(* ===== verification/Offers.v ===== *)
(** * What is offered is what is accepted

    The detail of an instance tells its viewer which actions they may take, which
    nodes they may roll back to and whom they may remove.  The guards of the commands
    are elsewhere and read other tables; these theorems say the two agree. *)
From S2P Require Import Prelude Enums StateMachine Models Demo Store Shared FormValidation NodeConfig FormStorage Delegation Binding.
From S2P Require Import FlowDefinition PassRule Processors Engine Tenancy TaskService NodeService Commands Timeout.
From S2P Require Import FlowCommands FlowManagement Views Discipline EngineInv Traversal ServiceInv CommandInv LifecycleInv.
From S2P Require Import Rows System Walk Projections NodeProps Invariants Deployment Charts.

(** ** What is offered is what is accepted *)
Section runs.
Context `{!Host}.
Lemma throwIf_seq {B} b (e : Error) (m : M B) (s : St) r : (throwIf b e;; m) s = Ok r ↔ b = false ∧ m s = Ok r.
Proof. unfold throwIf, andThen, mbind, SE_bind, throw, mret, SE_ret. destruct b; naive_solver. Qed.
Lemma throwIf_end b (e : Error) (s : St) : throwIf b e s = Ok (tt, s) ↔ b = false.
Proof. unfold throwIf, throw, mret, SE_ret. destruct b; naive_solver. Qed.
Lemma gets_seq {A B} (f : St → A) (k : A → M B) s r : (x ← gets f; k x) s = Ok r ↔ k (f s) s = Ok r.
Proof. done. Qed.
Lemma orThrow_seq {A B} e (f : St → option A) (k : A → M B) s r :
  (x ← orThrow e (gets f); k x) s = Ok r ↔ ∃ x, f s = Some x ∧ k x s = Ok r.
Proof. unfold orThrow, mbind, SE_bind, gets, throw, mret, SE_ret. destruct (f s); naive_solver. Qed.
End runs.

Lemma tcount_exists {Row} (p : Row → bool) t : (tcount p t =? 0)%nat = false ↔ ∃ r, r ∈ t ∧ p r = true.
Proof.
  rewrite <-texists_true, Nat.eqb_neq, tcount_0, <-texists_false. destruct (texists p t); naive_solver.
Qed.
Lemma exists_filter {A} (p : A → bool) (l : list A) (P : A → Prop) :
  (∃ n, n ∈ List.filter p l ∧ P n) ↔ ∃ n, n ∈ l ∧ p n = true ∧ P n.
Proof. setoid_rewrite list_elem_of_In. setoid_rewrite List.filter_In. naive_solver. Qed.
(** A map of rows by a key that tells them apart. *)
Lemma byKey_lookup {V W} (key : V → string) (val : V → W) (l : list V) k w :
  NoDup (key <$> l) →
  foldl (λ m x, <[key x := val x]> m) (∅ : gmap string W) l !! k = Some w ↔ ∃ x, x ∈ l ∧ key x = k ∧ val x = w.
Proof.
  intros Hd. split.
  - intros [Hl|?]%(foldl_insert_lookup_inv key val); [by rewrite lookup_empty in Hl|done].
  - intros (x & Hx & <- & <-). by apply foldl_insert_lookup.
Qed.

Section rollback.
Context `{!Host}.
Implicit Types (s : St) (i : Instance) (current : FlowNode).

Lemma elem_of_offered bundle current target :
  target ∈ RollbackTarget_NodeID <$> resolveRollbackTargets bundle current ↔
  target ≠ FlowNode_ID current ∧ ∃ n, n ∈ rollbackCandidates bundle current ∧ FlowNode_ID n = target.
Proof.
  unfold resolveRollbackTargets.
  assert (∀ l seen targets, (∀ id, id ∈ seen ↔ id ∈ RollbackTarget_NodeID <$> targets) →
    (target ∈ RollbackTarget_NodeID <$> (foldl (offerTarget current) (seen, targets) l).2 ↔
     target ∈ RollbackTarget_NodeID <$> targets ∨ target ≠ FlowNode_ID current ∧ ∃ n, n ∈ l ∧ FlowNode_ID n = target))
    as Hall.
  { intros l. induction l as [|n l IH]; intros seen targets Hs; cbn [foldl].
    { split; [by left|]. intros [?|(_ & n & Hn & _)]; [done|by apply elem_of_nil in Hn]. }
    unfold offerTarget at 2. case_bool_decide as Hc; [|case_bool_decide as Hseen]; cbn [orb].
    - rewrite IH by done. set_solver.
    - rewrite IH by done. apply Hs in Hseen. split; [set_solver|].
      intros [?|(Hne & m & [->|Hm]%elem_of_cons & <-)]; [by left|by left|right; set_solver].
    - rewrite IH; [|intros id; rewrite fmap_app; set_solver]. rewrite fmap_app. set_solver. }
  rewrite Hall; set_solver.
Qed.

(** The rows of the version an instance runs on. *)
Lemma charted_instance s i current :
  charted s → current ∈ nodesOf s (Instance_FlowVersionID i) →
  ∃ def parsed, bundle_FlowSchema (bundleOf s i) = Some def ∧
    deployed def (Instance_FlowVersionID i) parsed (bundle_FlowNodes (bundleOf s i))
      (edgesOf s (Instance_FlowVersionID i)).
Proof.
  intros [H1 _ H3 _ H5] [Hv%bool_decide_eq_true Hc]%elem_of_tselect.
  specialize (H3 _ Hc). rewrite Hv in H3. apply list_elem_of_fmap in H3 as (v & Hid & Hin).
  destruct (H5 v Hin) as (def & parsed & Hdef & Hdep). exists def, parsed. cbn.
  rewrite Hid. rewrite (tfirst_key FlowVersion_ID) by done. done.
Qed.
Lemma concluded_spec s i nodeID :
  nodeID ∈ concludedNodes (bundle_Visits (bundleOf s i)) ↔
  requireConcludedVisit (Instance_ID i) nodeID s = Ok (tt, s).
Proof.
  unfold requireConcludedVisit. rewrite gets_seq, throwIf_end, negb_false_iff, texists_true.
  unfold concludedNodes. rewrite elem_of_list_to_set, list_elem_of_fmap. cbn [bundle_Visits bundleOf].
  setoid_rewrite list_elem_of_In. setoid_rewrite List.filter_In. setoid_rewrite <-list_elem_of_In.
  setoid_rewrite elem_of_orderBy. setoid_rewrite elem_of_tselect.
  setoid_rewrite andb_true_iff. setoid_rewrite andb_true_iff. setoid_rewrite bool_decide_eq_true. naive_solver.
Qed.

### Task directions
Please copy, exactly and with nothing else, the lines above beginning at the line that has "Lemma charted_instance s" and ending with the line that has "Lemma concluded_spec s".

### Answer to this task
Lemma charted_instance s i current :
  charted s → current ∈ nodesOf s (Instance_FlowVersionID i) →
  ∃ def parsed, bundle_FlowSchema (bundleOf s i) = Some def ∧
    deployed def (Instance_FlowVersionID i) parsed (bundle_FlowNodes (bundleOf s i))
      (edgesOf s (Instance_FlowVersionID i)).
Proof.
  intros [H1 _ H3 _ H5] [Hv%bool_decide_eq_true Hc]%elem_of_tselect.
  specialize (H3 _ Hc). rewrite Hv in H3. apply list_elem_of_fmap in H3 as (v & Hid & Hin).
  destruct (H5 v Hin) as (def & parsed & Hdef & Hdep). exists def, parsed. cbn.
  rewrite Hid. rewrite (tfirst_key FlowVersion_ID) by done. done.
Qed.
Lemma concluded_spec s i nodeID :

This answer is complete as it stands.